Garner and Ramos would also agree that the ceremony is a reminder of the many folks who work in emergency services. They don’t do their jobs for glory, commendations or ceremonies, but to help, and sometimes save, people. To them, it’s just what they do. But to someone like Walsh, who faced her own mortality during that day a year ago, it’s much more than that.
After the ordeal, Walsh said she’s learned that every moment is precious. Maybe none more than getting the chance to personally thank two of the people who helped save her. “This wonderful year that we’ve had wouldn’t have been possible without them,” she said.

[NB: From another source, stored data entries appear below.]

(* ===== verification/Subscription.v ===== *)
(** * Subscriptions ([crates/core/src/parse/subscription.rs])

    The composition of all importers: the body is recognised as JSON, Clash or a
    list of links, which may be in Base64. *)

From S2P Require Import Prelude RustStr Utf8 Model Base64 Uri Link F64 Json Import Singbox Xray Clash.

Definition decode_body (body : str) : res ParseError str :=
  let trimmed := trim body in
  if contains "://" trimmed then Ok trimmed
  else
    match decode_to_string trimmed with
    | Ok decoded => if contains "://" decoded then Ok decoded else Ok trimmed
    | Err _ => Ok trimmed
    | Panic => Panic
    end.

Definition link_line (l : str) : bool :=
  negb (is_empty l) && negb (starts_with "#" l) && negb (starts_with "//" l).

Definition parse_subscription (body : str) : list (res ParseError ServerProfile) :=
  let t := trim_start body in
  if starts_with "{" t || starts_with "[" t then
    let sb := parse_singbox_config body in
    if existsb is_ok sb then sb
    else
      let xr := parse_xray_config body in
      if existsb is_ok xr then xr else xr
  else if contains "proxies:" t then parse_clash body
  else
    match decode_body body with
    | Ok text => map parse_link (filter (fun l => link_line l = true) (map trim (lines text)))
    | Err e => [Err e]
    | Panic => [Panic]
    end.

(** ** Specification: a list of links with comments *)

Definition LF : u8 := to_u8 10.

Definition entry_line (e : ServerProfile + str) : str := match e with inl p => share_link p | inr c => lit "#" ++ c end.

Definition entry_ok (e : ServerProfile + str) : Prop :=
  LF ∉ entry_line e /\ match e with inl p => link_ok p | inr c => trimmed (lit "#" ++ c) end.

Definition links_text (es : list (ServerProfile + str)) : str := join [LF] (map entry_line es).

Definition entry_profiles (es : list (ServerProfile + str)) : list ServerProfile :=
  omap (fun e => match e with inl p => Some p | inr _ => None end) es.

(** What every result of an import satisfies. *)
Definition import_sound (r : res ParseError ServerProfile) : Prop :=
  no_panic r /\ forall p, r = Ok p -> 0 <= sp_port p <= 65535 /\ sp_name p <> [] /\ sp_tags p = [].

(** ** Lemmas *)

Lemma lines_join ls : Forall (fun l => LF ∉ l /\ trimmed l) ls -> lines (join [LF] ls) = ls.
Proof.
  intros H. destruct ls as [|l ls]; [done|]. unfold lines. change (split_char (to_u8 10)) with (split_char LF).
  rewrite (split_join_pieces LF (l :: ls)); [|done|eapply Forall_impl; [exact H|]; by intros x [? _]].
  assert (forall l, trimmed l -> strip_cr l = l /\ l <> []) as Hs.
  { intros x [(c & t & Ec & _) (d & u & -> & Hd)]. split; [|by destruct u]. apply strip_cr_id. unfold ends_cr.
    destruct (ends_with _ _) eqn:E; [|done]. apply ends_with_spec in E as [k E]. apply app_inj_2 in E as [_ [= ->]]; done. }
  induction H as [|x xs [_ Hx] Hxs IH]; [done|]. destruct (Hs x Hx) as [Ex Hne].
  destruct xs as [|y ys]; [cbn; by destruct x|]. cbn [lines_of] in *. by rewrite Ex, IH.
Qed.

Lemma share_link_trimmed p : link_ok p -> trimmed (share_link p) /\ contains "://" (share_link p) = true
  /\ link_line (share_link p) = true /\ starts_with "{" (share_link p) = false /\ starts_with "[" (share_link p) = false.
Proof.
  intros (_ & _ & Hn & _). destruct (share_link_shape p) as [t E]. rewrite E.
  destruct (link_scheme_ok (sp_protocol p)) as (_ & _ & c & w & Ew & Hc).
  assert (percent_encode (sp_name p) <> []) as He by (intros ?%percent_encode_nil; done).
  destruct (exists_last He) as (l & d & Ed). split; [|split].
  - split; [rewrite Ew; by eexists _, _|]. exists d, (link_scheme (sp_protocol p) ++ lit "://" ++ t ++ l). split.
    + rewrite Ed. by rewrite <- !app_assoc.
    + apply unreserved_graphic, (percent_encode_chars (sp_name p)). rewrite Ed. set_solver.
  - apply contains_spec_str. by eexists _, _.
  - by destruct (sp_protocol p).
Qed.

Lemma entry_trimmed e : entry_ok e -> LF ∉ entry_line e /\ trimmed (entry_line e).
Proof. destruct e as [p|c]; intros [Hlf He]; (split; [done|]); [by apply share_link_trimmed|done]. Qed.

While Garner and Ramos were happy to meet Walsh and see her healthy and in good spirits, they were quick to deflect praise. Again, to them they were just doing what they trained to do. And like good teammates, they were also quick to compliment others, like Walsh’s husband Robert, who played a role in helping.

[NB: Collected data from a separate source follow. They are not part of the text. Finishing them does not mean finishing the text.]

(* ===== verification/Reassembly.v ===== *)
(** * Reassembly of fragmented UDP packets, the function [reassemble] of
    [crates/net/src/tuic/udp.rs] and, but for the type of the key, of
    [crates/net/src/hysteria2/udp.rs].

    Time is an instant in nanoseconds, given to each call. The iteration order of
    a [HashMap], which decides between entries created at the same instant, is a
    parameter. *)

From S2P Require Import Prelude NetIo.

Definition MAX_REASM : nat := 256.
Definition REASM_TTL : Z := 10 * 10 ^ 9.

Record Reasm : Type := {
  rs_frags : list (option bytes);
  rs_have : nat;
  rs_created : Z
}.

(** The key: flow and packet numbers. *)
Abbreviation rkey := (Z * Z)%type.
Abbreviation reasm_map := (gmap (Z * Z) Reasm).

(** [for f in r.frags { out.extend_from_slice(&f.unwrap()) }] *)
Fixpoint unwrap_all (l : list (option bytes)) : res io_error bytes :=
  match l with
  | [] => Ok []
  | o :: l' => f ← unwrap o; out ← unwrap_all l'; Ok (f ++ out)
  end.

(** [iter().min_by_key(|(_, e)| e.created)]: the first of the least. *)
Fixpoint min_by_created (l : list (rkey * Reasm)) : option (rkey * Reasm) :=
  match l with
  | [] => None
  | x :: l' =>
      match min_by_created l' with
      | None => Some x
      | Some y => if rs_created (snd x) <=? rs_created (snd y) then Some x else Some y
      end
  end.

“I don’t have the words for it,” Garner said. “It’s hard for us to take the credit when her husband started the CPR that saved her life. … It’s excellent to see her again.”

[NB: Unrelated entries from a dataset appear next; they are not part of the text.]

Lemma recv_loop_receive total l : forall m flows m' outs,
  (1 < total)%nat -> flows !! flow = Some tx -> closed tx = false ->
  Forall (fun x => handles_packet total (snd x)) l ->
  receive iter m (map (arrival_of_datagram total) l) = Ok (m', outs) ->
  recv_loop step l (m, flows) = Ok (map (fmap (pair tx)) outs, ∅).
Proof.
  induction l as [|[now dg] l IH]; intros m flows m' outs Ht Hf Hc Hl Hr.
  { cbn in Hr. by simplify_eq. }
  apply Forall_cons in Hl as [Hd Hl]. cbn [map receive arrival_of_datagram fst snd ar_now ar_key ar_total ar_id ar_frag] in Hr.
  cbn [snd] in Hd. cbn [recv_loop]. rewrite Hd. rewrite (proj2 (Z.leb_gt _ _)) by lia. cbv iota.
  apply ok_bind in Hr as ([m1 o] & Hro & Hr). cbn [fst snd] in Hro. rewrite Hro. cbn [mbind res_bind].
  apply ok_bind in Hr as ([m2 os] & Hr & E). simplify_eq.
  destruct o as [p|]; cbn [map fmap option_fmap option_map].
  - unfold deliver. rewrite Hf, Hc. cbn [mbind res_bind]. by rewrite (IH _ _ _ _ Ht Hf Hc Hl Hr).
  - cbn [mbind res_bind]. by rewrite (IH _ _ _ _ Ht Hf Hc Hl Hr).
Qed.

(** The datagrams of one packet, in any order. *)
Lemma recv_loop_packet (Hiter : forall m, iter m ≡ₚ map_to_list m) (frags ds : list bytes) (l : list (Z * bytes))
    (t0 : Z) (m : reasm_map) (flows : flow_table) :
  flows !! flow = Some tx -> closed tx = false ->
  (1 <= length frags <= 255)%nat -> Forall (handles_packet (length frags)) ds -> map dec ds = imap pair frags ->
  map snd l ≡ₚ ds -> Forall (fun x => t0 <= fst x < t0 + REASM_TTL) l ->
  reasm_inv m -> (size m < MAX_REASM)%nat -> m !! (flow, pkt) = None ->
  recv_loop step l (m, flows) = Ok (replicate (length l - 1) None ++ [Some (tx, concat frags)], ∅).
Proof.
  intros Hf Hc Hn Hds Hdec Hp Ht Hm Hsz Hnew.
  assert (Forall (fun x => handles_packet (length frags) (snd x)) l) as Hl.
  { apply Forall_forall. intros x Hx. rewrite Forall_forall in Hds. apply Hds. rewrite <- Hp.
    apply list_elem_of_In, in_map_iff. exists x. split; [done|by apply list_elem_of_In]. }
  assert (map (fun x => dec (snd x)) l ≡ₚ imap pair frags) as Hperm.
  { rewrite <- Hdec, <- Hp, map_map. done. }
  assert (length l = length frags) as Hlen.
  { apply Permutation_length in Hperm. by rewrite length_map, length_imap in Hperm. }
  destruct (exists_last (l := l)) as (l' & x & ->); [intros ->; cbn in Hlen; lia|].
  rewrite length_app in *. cbn [length] in *. replace (length l' + 1 - 1)%nat with (length l') by lia.
  destruct (decide (length frags = 1%nat)) as [H1|H1].
  - assert (l' = []) as -> by (apply length_zero_iff_nil; lia). destruct frags as [|c [|]]; [done| |done].
    destruct x as [now dg]. apply Forall_cons in Hl as [Hd _]. cbn [app map imap snd] in *.
    apply Permutation_singleton_inj in Hperm. cbn [recv_loop]. rewrite Hd, Hperm. cbn. unfold deliver.
    rewrite Hf, Hc, app_nil_r. done.
  - destruct (receive_permutation iter (flow, pkt) frags t0 m (map (arrival_of_datagram (length frags)) l')
      (arrival_of_datagram (length frags) x) Hiter Hm Hsz Hnew ltac:(lia)) as (m' & Hr).
    + change [arrival_of_datagram (length frags) x] with (map (arrival_of_datagram (length frags)) [x]).
      rewrite <- map_app. apply Forall_map. eapply Forall_impl; [exact Ht|]. intros y Hy. split; [done|]. split; [done|]. exact Hy.
    + change [arrival_of_datagram (length frags) x] with (map (arrival_of_datagram (length frags)) [x]).
      rewrite <- map_app, map_map, <- Hperm. cbn. apply Permutation_refl'. apply map_ext. intros y. by destruct (dec (snd y)).
    + change [arrival_of_datagram (length frags) x] with (map (arrival_of_datagram (length frags)) [x]) in Hr.
      rewrite <- map_app in Hr. rewrite (recv_loop_receive (length frags) _ m flows m' _ ltac:(lia) Hf Hc Hl Hr).
      do 2 f_equal. rewrite map_app, length_map. cbn. f_equal. clear. induction (length l'); cbn; [done|]. by f_equal.
Qed.

End Demux.

Section Register.
Context (modulus : Z) (Hmod : 1 < modulus).

Lemma register_loop_spec tx n : forall r, 0 <= rl_next_flow r < modulus ->
  match register_loop modulus n tx r with
  | (r', Some id) => 0 < id < modulus /\ rl_flows r !! id = None /\ rl_flows r' = <[id := tx]> (rl_flows r)
                     /\ 0 <= rl_next_flow r' < modulus
  | (r', None) => rl_flows r' = rl_flows r /\ 0 <= rl_next_flow r' < modulus
      /\ forall k, 0 <= k < Z.of_nat n ->
           (rl_next_flow r + k) mod modulus = 0 \/ is_Some (rl_flows r !! ((rl_next_flow r + k) mod modulus))
  end.
Proof using Hmod.
  induction n as [|n IH]; intros r Hr; cbn [register_loop].
  { split; [done|]. split; [done|]. intros k Hk. lia. }
  cbn [rl_flows rl_next_flow rl_next_pkt]. set (r1 := {| rl_next_flow := (rl_next_flow r + 1) mod modulus; rl_next_pkt := rl_next_pkt r; rl_flows := rl_flows r |}).
  destruct (Z.eqb_spec (rl_next_flow r) 0) as [H0|H0]; [|case_bool_decide as Hb]; cbn [negb andb].
  2: { cbn. split; [lia|]. split; [done|]. split; [done|]. apply Z.mod_pos_bound. lia. }
  all: specialize (IH r1 ltac:(cbn; apply Z.mod_pos_bound; lia)); cbn [r1 rl_flows rl_next_flow] in IH;
    destruct (register_loop modulus n tx r1) as [r' [id|]]; [exact IH|];
    destruct IH as (Hf & Hn & IH); (split; [done|]); (split; [done|]); intros k Hk;
    destruct (decide (k = 0)) as [->|]; [rewrite Z.add_0_r, Z.mod_small by done|].
  1: by left.
  2: right; by apply not_eq_None_Some.
  all: specialize (IH (k - 1) ltac:(lia)); rewrite Zplus_mod_idemp_l in IH;
    by replace (rl_next_flow r + 1 + (k - 1)) with (rl_next_flow r + k) in IH by lia.
Qed.

End Register.

(** The fragment number and the bytes of a decoded datagram. *)
Definition tuic_fragment (dg : bytes) : nat * bytes :=
  match decode_packet dg with Ok (h, f) => (Z.to_nat (ph_frag_id h), f) | _ => (O, []) end.

Definition hy2_fragment (dg : bytes) : nat * bytes :=
  match decode_udp_packet dg with Ok (h, f) => (Z.to_nat (uh_frag_id h), f) | _ => (O, []) end.

(** Reading a list of results off a mapping equation. *)
Lemma map_imap_elem {A B C} (f : A -> C) (g : nat -> B -> C) ds fs d :
  map f ds = imap g fs -> d ∈ ds -> exists i c, fs !! i = Some c /\ f d = g i c.
Proof.
  intros H Hd. apply list_elem_of_lookup in Hd as [i Hi].
  assert (map f ds !! i = Some (f d)) as Hm by (change (map f ds) with (f <$> ds); by rewrite list_lookup_fmap, Hi).
  rewrite H, list_lookup_imap in Hm. destruct (fs !! i) as [c|] eqn:E; [|done]. cbn in Hm. simplify_eq. by exists i, c.
Qed.

Lemma map_fragments {D H} (decode : D -> res io_error (H * bytes)) (fid : H -> Z) (mk : nat -> H) (ds : list D) (fs : list bytes) :
  (forall i, fid (mk i) = Z.of_nat i) ->
  map decode ds = imap (fun i c => Ok (mk i, c)) fs ->
  map (fun dg => match decode dg with Ok (h, f) => (Z.to_nat (fid h), f) | _ => (O, []) end) ds = imap pair fs.
Proof.
  intros Hid Hm.
  assert (map (fun r : res io_error (H * bytes) => match r with Ok (h, f) => (Z.to_nat (fid h), f) | _ => (O, []) end) (map decode ds)
          = imap pair fs) as <-; [|by rewrite map_map].
  rewrite Hm. change (map ?f ?l) with (f <$> l). rewrite fmap_imap. apply imap_ext. intros i c _. cbn.
  by rewrite Hid, Nat2Z.id.
Qed.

The way Garner and Ramos handled the situation – not only the emergency part but the ceremony as well — is a lesson to us all. In today’s society it’s easy to get caught up in games of “who deserves the credit” or “that’s not my responsibility” — but no matter what your occupation it should come down to doing your job and doing it to the best of your ability.
Funny how when you take care of that the credit and compliments take care of themselves. It reminds me of a quote from Mark Twain: “To be good is noble. To tell people how to be good is even nobler, and much less trouble.”
People like Garner and Ramos don’t tell folks how good they are, or jockey for position to catch whatever credit is tossed out. They show a humility that serves them, and in turn us, well. In doing so they receive, and deserve, the praise they never sought in the first place.
Walsh said it best: “They are my heroes.”
Humble ones. The best kind.
Email Todd Cline at firstname.lastname@example.org. His column appears on Wednesdays.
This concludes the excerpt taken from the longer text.